Details

    • Improvement
    • Resolution: Unresolved
    • Minor
    • None
    • None
    • None
    • 9223372036854775807

    Description

      It would be useful if the MGS did not store NIDs in the configuration records at all, rather than the current use of static IP addresses, so that the servers are able to have relatively dynamic IP addresses (assigned at boot time, not necessarily changing at runtime).

      The clients can already locate the MGS by a hostname, since mount.lustre will do DNS (or /etc/hosts) name resolution at mount time before initiating the MGC->MGS connection. However, the config llog records currently only store static IP addresses (NIDs, actually) because the config log is processed in the kernel, which did not have any DNS name resolution capabilities at the time of implementation.

      It should be noted that the config records mostly store the client NID in ASCII format (e.g. 192.168.20.1@tcp), though there is also a binary lnet_nid_t in at least one case. It may be relatively straight-forward to store an ASCII hostname@net record in place of the numeric NID in the config records, and then do hostname->IP resolution in the kernel during config log processing before passing the NID to the LNet layer.

      With LU-10360 allowing the use of IR logs from the MGS to advertise server NIDs to clients, it seems possible to remove the use of NIDs in the client config llog entirely and simplify configuration.

      Attachments

        Issue Links

          Activity

            [LU-10359] remove NIDs from config llogs

            Note the UUIDs are not NIDs instead of true UUIDs.
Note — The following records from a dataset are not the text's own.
Lemma filter_tools_spec g last_round (prior : list Z) c (o : list Z * list Z) t : segmented g c prior (calls t) (tool_pending t) ->
  exists v' t', filter_tools (published o) g last_round t = Ok (published v', t') /\ v'.1 = o.1 /\ tools_after g last_round (c ++ o.2) (prior ++ v'.2) t'.
Proof.
  intros Hs. unfold filter_tools. change (@nil OutputDelta) with (published ([], [])).
  destruct (filter_deltas_spec g last_round prior c ([], []) o t) as (v1 & t1 & -> & H1 & H2); [by simpl; rewrite app_nil_r|done|]. cbn [mbind res_bind].
  destruct last_round; cbn [negb]; [|by exists v1, t1].
  destruct (starts_with tool_trigger (tool_pending t1)) eqn:Et; cbn [negb andb].
  { eexists v1, _. split_and!; [done|done|]. exists (tool_pending t1). split; [done|]. right. by apply bool_decide_eq_true in Et. }
  rewrite <-(app_nil_r (tool_pending t1)) in H2. destruct (separator (calls t1) (tool_pending t1)) eqn:E; cbn [negb].
  - eexists v1, _. split_and!; [done|done|]. exists []. split; [|by left]. eapply segmented_space; [done|]. by apply (separator_blank _ _ E).
  - rewrite append_delta_more by done. cbn [mbind res_bind]. eexists _, _. split_and!; [done|done|]. exists []. split; [|by left].
    simpl. rewrite app_assoc. by apply segmented_show.
Qed.

End Tools.

(** ** Rounds

    A round previews tokens and commits or discards them.  [session_at] is what a
    running session holds after the tokens it accepted; [round_result] is what a
    preview decides, against the reference that reads all tokens at once. *)

#[local] Arguments join_output : simpl never.

Section Rounds.
Context {Tok : Tokenizer} {Mat : Matcher} {ToolCall : Type}.
Abbreviation Session := (@OutputSession Mat ToolCall).
Implicit Types (s : Session) (st : DecoderState) (start constrained : bool) (tokens accepted : list Z) (total shown o : list Z * list Z).

(** ** The text of tokens *)
Definition token_text s (token : Z) : list Z :=
  match decode_token_bytes token (negb (preserve_special s) || (bool_decide (token ∈ model_stop_tokens s) && negb (preserve_model_stops s))) with
  | Ok b => b
  | Throw _ => []
  end.
Definition tokens_text s tokens : list Z := mjoin (token_text s <$> tokens).

Lemma tokens_text_app s tokens tokens' : tokens_text s (tokens ++ tokens') = tokens_text s tokens ++ tokens_text s tokens'.
Proof. unfold tokens_text. by rewrite fmap_app, join_app. Qed.

Lemma tokens_text_snoc s tokens token : tokens_text s (tokens ++ [token]) = tokens_text s tokens ++ token_text s token.
Proof. rewrite tokens_text_app. f_equal. apply app_nil_r. Qed.

(** ** The parts of a session *)

(** Published content against the decoder's output, when [tools] is the tool state. *)
Definition shown_by s (last_round : bool) total shown (t : @ToolPublication ToolCall) : Prop :=
  shown.1 = total.1 /\
  match filters_tools s with
  | None => shown.2 = total.2
  | Some g => tools_after g last_round total.2 shown.2 t
  end.

(** The grammar state after the accepted tokens. *)
Definition grammar_at (matcher : option GrammarMatcher) accepted (g : option TokenGrammarState) : Prop :=
  match g with
  | None => True
  | Some g => preview_matcher g = None /\ (m ← matcher; grammar_accept_all (ignored_model_stops g) m accepted) = Some (committed_matcher g)
  end.

Record session_at start constrained (matcher : option GrammarMatcher) accepted total shown s : Prop := {
  session_stops : nonempty_stops (policy s);
  session_running : terminal (state s) = false;
  session_idle : preview_of s = None;
  session_text : decoding (policy s) (tool_output_enabled s) start constrained (tokens_text s accepted) total (state s);
  session_quiet : stops_at (policy s) start constrained (decoded (tokens_text s accepted)) = None;
  session_tools : shown_by s false total shown (tools s);
  session_grammar : grammar_at matcher accepted (token_grammar s);
}.

(** ** Completing a preview *)

(** The grammar state that a preview of [tokens] leaves, when they are accepted. *)
Definition grammar_next s tokens : option (option TokenGrammarState) :=
  match token_grammar s with
  | None => Some None
  | Some g =>
      (fun m => Some (MkGrammarState (ignored_model_stops g) (committed_matcher g) (Some m))) <$>
        grammar_accept_all (ignored_model_stops g) (committed_matcher g) tokens
  end.

Lemma complete_preview_spec start constrained matcher accepted total shown s st o channels tokens reason reject :
  session_at start constrained matcher accepted total shown s ->
  match complete_preview st (published o) channels tokens reason reject s with
  | Throw e => e = logic_error /\ grammar_next s tokens = None
  | Ok (d, s') => d = MkDecision (Z.of_nat (length tokens)) reason reject /\
      exists g v t, grammar_next s tokens = Some g /\
        s' = with_preview (Some (MkPreview st (published v) (take (length tokens) channels) t)) g s /\
        shown_by s (negb (bool_decide (reason = FinishNone))) (join_output total o) (join_output shown v) t
  end.
Proof.
  intros Hs. unfold complete_preview, grammar_next. pose proof (session_grammar _ _ _ _ _ _ _ Hs) as Hg. destruct (session_tools _ _ _ _ _ _ _ Hs) as [H1 H2].
  assert (forall g, match ('(output, t) ← match filters_tools s with
       | Some g => filter_tools (published o) g (negb (bool_decide (reason = FinishNone))) (tools s) | None => Ok (published o, tools s) end;
     Ok (MkDecision (Z.of_nat (length tokens)) reason reject, with_preview (Some (MkPreview st output (take (length tokens) channels) t)) g s)) with
   | Throw e => False
   | Ok (d, s') => d = MkDecision (Z.of_nat (length tokens)) reason reject /\ exists v t,
        s' = with_preview (Some (MkPreview st (published v) (take (length tokens) channels) t)) g s /\
        shown_by s (negb (bool_decide (reason = FinishNone))) (join_output total o) (join_output shown v) t end) as Hc.
  { intros g. unfold shown_by in *. destruct (filters_tools s) as [d|].
    - destruct (filter_tools_spec d (negb (bool_decide (reason = FinishNone))) shown.2 total.2 o (tools s) H2) as (v & t & -> & H3 & H4). cbn [mbind res_bind].
      split; [done|]. exists v, t. split_and!; [done| |done]. unfold join_output. simpl. by rewrite H1, H3.
    - cbn [mbind res_bind]. split; [done|]. exists o, (tools s). unfold join_output. simpl. by rewrite H1, H2. }
  destruct (token_grammar s) as [g|].
  - destruct Hg as [Hp _]. unfold grammar_preview. rewrite Hp. cbn [throw_if is_Some bool_decide mbind res_bind].
    destruct (grammar_accept_all _ _ tokens) as [m|]; [|done]. cbn [mbind res_bind option_fmap fmap option_map].
    specialize (Hc (Some (MkGrammarState (ignored_model_stops g) (committed_matcher g) (Some m)))).
    destruct (_ ≫= _) as [[d s']|]; [|done]. destruct Hc as (-> & v & t & -> & Hc). split; [done|]. eauto 10.
  - cbn [mbind res_bind]. specialize (Hc None). destruct (_ ≫= _) as [[d s']|]; [|done]. destruct Hc as (-> & v & t & -> & Hc). split; [done|]. eauto 10.
Qed.
(* ===== verification/OutputTheorems.v ===== *)
(** * What an output session promises

    A session is made by [make_output_session] and driven by rounds and a close.  Its
    output is the one that the reference reads from all accepted tokens at once,
    however they were grouped into rounds; it can always be closed; a preview throws
    only for its documented reasons and leaves no trace when it is discarded. *)

From stdpp Require Import prelude functions list list_numbers.
From Stdlib Require Import ZArith Lia.
From S2P Require Import Prelude Capacity ExecState Utf8 OutputSession OutputDecoder OutputStream OutputRounds.
#[local] Open Scope Z_scope.

(** ** The loops over text run to their end

    The loops over the markers, the closes of a call, the calls of a round and the calls
    of an unconstrained answer are given as much fuel as there are bytes.  Every
    iteration consumes a byte, so more fuel changes nothing. *)

Lemma text_find_bound m s i : m ≠ [] -> text_find m s = Some i -> (i + length m <= length s)%nat.
Proof. intros Hm [H _]%text_find_Some. by apply stands_length. Qed.

Lemma track_markers_fuel fuel more in_call pending : (length pending <= fuel)%nat ->
  track_markers (fuel + more) in_call pending = track_markers fuel in_call pending.
Proof.
  revert in_call pending. induction fuel as [|fuel IH]; intros in_call pending Hl.
  - destruct pending; [|simpl in Hl; lia]. destruct in_call, more; done.
  - simpl. destruct (text_find _ pending) as [i|] eqn:E; [|done]. apply IH. rewrite length_drop. destruct in_call; simpl in *; lia.
Qed.
(* ===== verification/TokenMerge.v ===== *)
(** * Merging the symbols of a word

    The reference merges the leftmost pair of the lowest rank until there is none.  Both
    loops of [append_bpe_word], the scan over the linked nodes and the heap of candidates,
    compute it. *)

From stdpp Require Import prelude functions list list_numbers.
From Stdlib Require Import ZArith Lia.
From S2P Require Import Prelude TokenBpe.
#[local] Open Scope Z_scope.

Section Merge.
Context (table : BpePairTable).
Implicit Types (syms idx : list Z) (nodes : list Node) (slot : BpePairSlot).

(** ** The reference *)

(** The leftmost pair of the lowest rank, by its position. *)
Fixpoint best_pair syms : option (nat * BpePairSlot) :=
  match syms with
  | a :: (b :: _) as rest =>
      match find_bpe_pair table a b, best_pair rest with
      | Some slot, Some (pos, slot') => if slot_rank slot <=? slot_rank slot' then Some (0%nat, slot) else Some (S pos, slot')
      | Some slot, None => Some (0%nat, slot)
      | None, found => prod_map S id <$> found
      end
  | _ => None
  end.

Definition merge_at (pos : nat) (result : Z) syms : list Z := take pos syms ++ result :: drop (pos + 2) syms.

Fixpoint bpe (fuel : nat) syms : list Z :=
  match fuel with
  | O => syms
  | S fuel => match best_pair syms with Some (pos, slot) => bpe fuel (merge_at pos (slot_result slot) syms) | None => syms end
  end.

(** The merged word; a merge removes a symbol. *)
Definition bpe_merge syms : list Z := bpe (length syms) syms.

(** Whether the pair at a position merges. *)
Definition pair_at syms (pos : nat) : option BpePairSlot :=
  a ← syms !! pos; b ← syms !! S pos; find_bpe_pair table a b.

Lemma best_pair_cons a b syms : best_pair (a :: b :: syms) =
  match find_bpe_pair table a b, best_pair (b :: syms) with
  | Some slot, Some (pos, slot') => if slot_rank slot <=? slot_rank slot' then Some (0%nat, slot) else Some (S pos, slot')
  | Some slot, None => Some (0%nat, slot)
  | None, found => prod_map S id <$> found
  end.
Proof. done. Qed.
(** The way down makes the nodes that are missing. *)
Lemma trie_descend_spec bytes : forall trie paths (node : nat) p, shaped trie paths -> paths !! node = Some p ->
  exists trie' new node', trie_descend trie (Z.of_nat node) bytes = (trie', Z.of_nat node') /\ shaped trie' (paths ++ new) /\ (paths ++ new) !! node' = Some (p ++ bytes) /\
    (forall i : nat, token_index (get_trie trie' (Z.of_nat i)) = token_index (get_trie trie (Z.of_nat i))).
Proof.
  induction bytes as [|byte bytes IH]; intros trie paths node p Hs Hp.
  { exists trie, [], node. rewrite !app_nil_r. done. }
  cbn [trie_descend]. pose proof (shaped_next _ _ Hs node p byte Hp) as Hn. cbv zeta in Hn |- *. destruct (Z.ltb_spec (trie_next (get_trie trie (Z.of_nat node)) byte) 0) as [Hx|Hx].
  - rewrite Nat2Z.id. pose proof (shaped_extend trie paths node p byte _ Hs Hp eq_refl Hx) as Hs'.
    destruct (IH _ _ (length trie) (p ++ [byte]) Hs') as (trie' & new & node' & E & H1 & H2 & H3).
    { rewrite <-(shaped_length _ _ Hs). by rewrite lookup_app_r, Nat.sub_diag by done. }
    exists trie', ([p ++ [byte]] ++ new), node'. rewrite app_assoc, E. rewrite <-(app_assoc p) in H2. split_and!; [done|done|done|].
    intros i. rewrite H3, get_trie_push, get_trie_set by (rewrite <-(shaped_length _ _ Hs); by eapply lookup_lt_Some). case_decide; [subst|]; reflexivity.
  - destruct (IH trie paths (Z.to_nat (trie_next (get_trie trie (Z.of_nat node)) byte)) (p ++ [byte]) Hs Hn) as (trie' & new & node' & E & H1 & H2 & H3).
    rewrite Z2Nat.id in E by lia. exists trie', new, node'. rewrite <-(app_assoc p) in H2. by split_and!.
Qed.

Lemma first_index_snoc contents t q : first_index (contents ++ [t]) q =
  if decide (0 <= first_index contents q) then first_index contents q else if decide (q = t) then Z.of_nat (length contents) else -1.
Proof.
  unfold first_index. destruct (list_find (eq q) contents) as [[k x]|] eqn:E.
  { apply (list_find_app_l _ _ [t]) in E. rewrite E, decide_True by lia. done. }
  rewrite list_find_app_r by done. rewrite decide_False by lia. simpl. by case_decide.
Qed.

Lemma first_index_exact contents q : first_index contents q = -1 /\ q ∉ contents \/
  exists k : nat, first_index contents q = Z.of_nat k /\ contents !! k = Some q /\ forall k', (k' < k)%nat -> contents !! k' ≠ Some q.
Proof.
  unfold first_index. destruct (list_find (eq q) contents) as [[k x]|] eqn:E.
  - apply list_find_Some in E as (E & <- & Hn). right. exists k. split_and!; [done|done|]. intros k' Hk E'. by apply (Hn k' q E' Hk).
  - apply list_find_None in E. rewrite Forall_forall in E. left. split; [done|]. intros Hin. by apply (E q Hin).
Qed.

Lemma trie_add_spec trie paths contents t : trie_of trie paths contents -> exists paths', trie_of (trie_add trie (Z.of_nat (length contents)) t) paths' (contents ++ [t]).
Proof.
  intros [T1 T2 T3]. unfold trie_add. case_bool_decide as Ht.
  { exists paths. constructor; [done| |].
    - intros i p Hp Hne. rewrite (T2 i p Hp Hne), first_index_snoc. subst t. rewrite (decide_False (P := p = [])) by done.
      case_decide as H0; [done|]. destruct (first_index_exact contents p) as [[Ei _]|(k & Ei & _)]; lia.
    - intros x. rewrite elem_of_app, list_elem_of_singleton. intros [?| ->] Hne; [by apply T3|done]. }
  destruct (trie_descend_spec t trie paths 0 [] T1 (shaped_root _ _ T1)) as (trie' & new & node & E & H1 & H2 & H3). change (Z.of_nat 0) with 0 in E. rewrite E.
  simpl in H2. rewrite Nat2Z.id. assert (node < length trie')%nat as Hl by (rewrite <-(shaped_length _ _ H1); by eapply lookup_lt_Some).
  assert (forall i p, (paths ++ new) !! i = Some p -> p ≠ [] -> token_index (get_trie trie' (Z.of_nat i)) = first_index contents p) as Hold.
  { intros i p Hp Hne. rewrite H3. apply lookup_app_Some in Hp as [Hp|[Hge Hp]]; [by apply T2|]. rewrite get_trie_nat, lookup_ge_None_2 by (rewrite <-(shaped_length _ _ T1); lia).
    simpl. destruct (first_index_exact contents p) as [[-> _]|(k & _ & Hk & _)]; [done|]. exfalso.
    pose proof (shaped_unique _ _ H1) as Hu. apply NoDup_app in Hu as (_ & Hu & _). apply (Hu p); [|by eapply list_elem_of_lookup_2]. apply T3; [by eapply list_elem_of_lookup_2|done]. }
  exists (paths ++ new). destruct (Z.ltb_spec (token_index (get_trie trie' (Z.of_nat node))) 0) as [Hlt|Hge]; constructor.
  - destruct H1 as [S1 S2 S3 S4 S5]. constructor; [by rewrite length_insert|done| |done|done]. intros i p b Hp. cbv zeta. rewrite get_trie_set by done.
    specialize (S3 i p b Hp). case_decide; [|done]. subst i. done.
  - intros i p Hp Hne. rewrite get_trie_set, first_index_snoc by done. pose proof (Hold i p Hp Hne) as Ho. case_decide as Ei; simpl.
    + subst i. assert (p = t) as -> by congruence. rewrite decide_False by lia. by rewrite decide_True.
    + rewrite Ho. destruct (first_index_exact contents p) as [[-> _]|(k & -> & _)]; [|by rewrite decide_True by lia].
      rewrite decide_False by lia. rewrite decide_False; [done|]. intros ->. apply Ei. by eapply (NoDup_lookup (paths ++ new)); [apply (shaped_unique _ _ H1)|..].
  - intros x. rewrite elem_of_app, list_elem_of_singleton, elem_of_app. intros [?| ->] Hne; [left; by apply T3|]. apply elem_of_app. by eapply list_elem_of_lookup_2.
  - done.
  - intros i p Hp Hne. rewrite first_index_snoc, (Hold i p Hp Hne). case_decide as H0; [done|]. destruct (first_index_exact contents p) as [[E' _]|(k & E' & _)]; [|lia].
    rewrite E'. rewrite decide_False; [done|]. intros ->. rewrite (Hold node t H2 Ht) in Hge. lia.
  - intros x. rewrite elem_of_app, list_elem_of_singleton, elem_of_app. intros [?| ->] Hne; [left; by apply T3|]. apply elem_of_app. by eapply list_elem_of_lookup_2.
Qed.

Lemma trie_add_all_spec contents : forall trie paths done_, trie_of trie paths done_ -> exists paths', trie_of (trie_add_all trie (Z.of_nat (length done_)) contents) paths' (done_ ++ contents).
Proof.
  induction contents as [|t contents IH]; intros trie paths done_ Ht; cbn [trie_add_all]; [exists paths; by rewrite app_nil_r|].
  destruct (trie_add_spec trie paths done_ t Ht) as (paths' & Ht'). destruct (IH _ _ _ Ht') as (paths'' & H). exists paths''. rewrite <-app_assoc in H. simpl in H.
  rewrite length_app in H. simpl in H. replace (Z.of_nat (length done_) + 1) with (Z.of_nat (length done_ + 1)) by lia. done.
Qed.

Lemma build_trie_spec tokens : exists paths, trie_of (build_trie tokens) paths (content <$> tokens).
Proof.
  assert (trie_of [new_trie_node] [[]] []) as H0; [|exact (trie_add_all_spec (content <$> tokens) _ _ _ H0)]. constructor.
  - constructor; try done.
    + intros i p b Hp. destruct i as [|i]; [|done]. simpl in Hp. injection Hp as <-. simpl. rewrite list_elem_of_singleton. done.
    + intros p b. rewrite list_elem_of_singleton. by destruct p.
    + apply NoDup_singleton.
  - intros i p Hp Hne. destruct i; simpl in Hp; [by injection Hp as <-|done].
  - intros t Ht. by apply elem_of_nil in Ht.
Qed.

(** ** The walk *)
Lemma shaped_beginning trie paths p q : shaped trie paths -> p ++ q ∈ paths -> p ∈ paths.
Proof.
  intros Hs. induction q as [|b q IH] using rev_ind; [by rewrite app_nil_r|]. rewrite app_assoc. intros H%(shaped_closed _ _ Hs). by apply IH.
Qed.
This is wrong behavior.

            simmonsja James A Simmons added a comment - Note the UUIDs are not NIDs instead of true UUIDs. This is wrong behavior.

            tappro, the current config logs have records for each target like below:

            # lctl llog_print myth-client
            - { index: 10, event: add_uuid, nid: 192.168.20.1@tcp(0x20000c0a81401), node: 192.168.20.1@tcp }
            - { index: 11, event: attach, device: myth-MDT0000-mdc, type: mdc, UUID: myth-clilmv_UUID }
            - { index: 12, event: setup, device: myth-MDT0000-mdc, UUID: myth-MDT0000_UUID, node: 192.168.20.1@tcp }
            

            Clearly we don't want the add_uuid lines in the config logs anymore, but it also makes sense to remove the "node: NID" part of the setup line as well.

            In theory, we might not need to have anything in the client config llog, and all of the targets could be added dynamically from the MGS IR Table, but there are complications with this. Later in the FSNAME-client and params llog there may be parameters that reference targets:

            - { index: 68, event: add_pool, device: myth-clilov, fsname: myth, pool: audio, ost: myth-OST0001_UUID }
            - { index: 71, event: add_pool, device: myth-clilov, fsname: myth, pool: audio, ost: myth-OST0002_UUID }
            - { index: 74, event: add_pool, device: myth-clilov, fsname: myth, pool: video, ost: myth-OST0003_UUID }
            - { index: 77, event: add_pool, device: myth-clilov, fsname: myth, pool: video, ost: myth-OST0004_UUID }
            

            so if these add_pool records are processed before the OSTs are configured then they will fail. Similarly, for params records created by "lctl set_param -P" they may be applying tunings that would not be seen by devices added after initial config llog processing, since the corresponding "osc.*.*" parameter would not exist yet:

            - { index: 26, event: set_param, device: general, parameter: osc.*.grant_shrink_interval, value: 10 }
            

            So it seems that for now the attach and setup records should be kept to inform the clients about the OST/MDT devices early in the configuration process, even if their LNet connections are not configured yet.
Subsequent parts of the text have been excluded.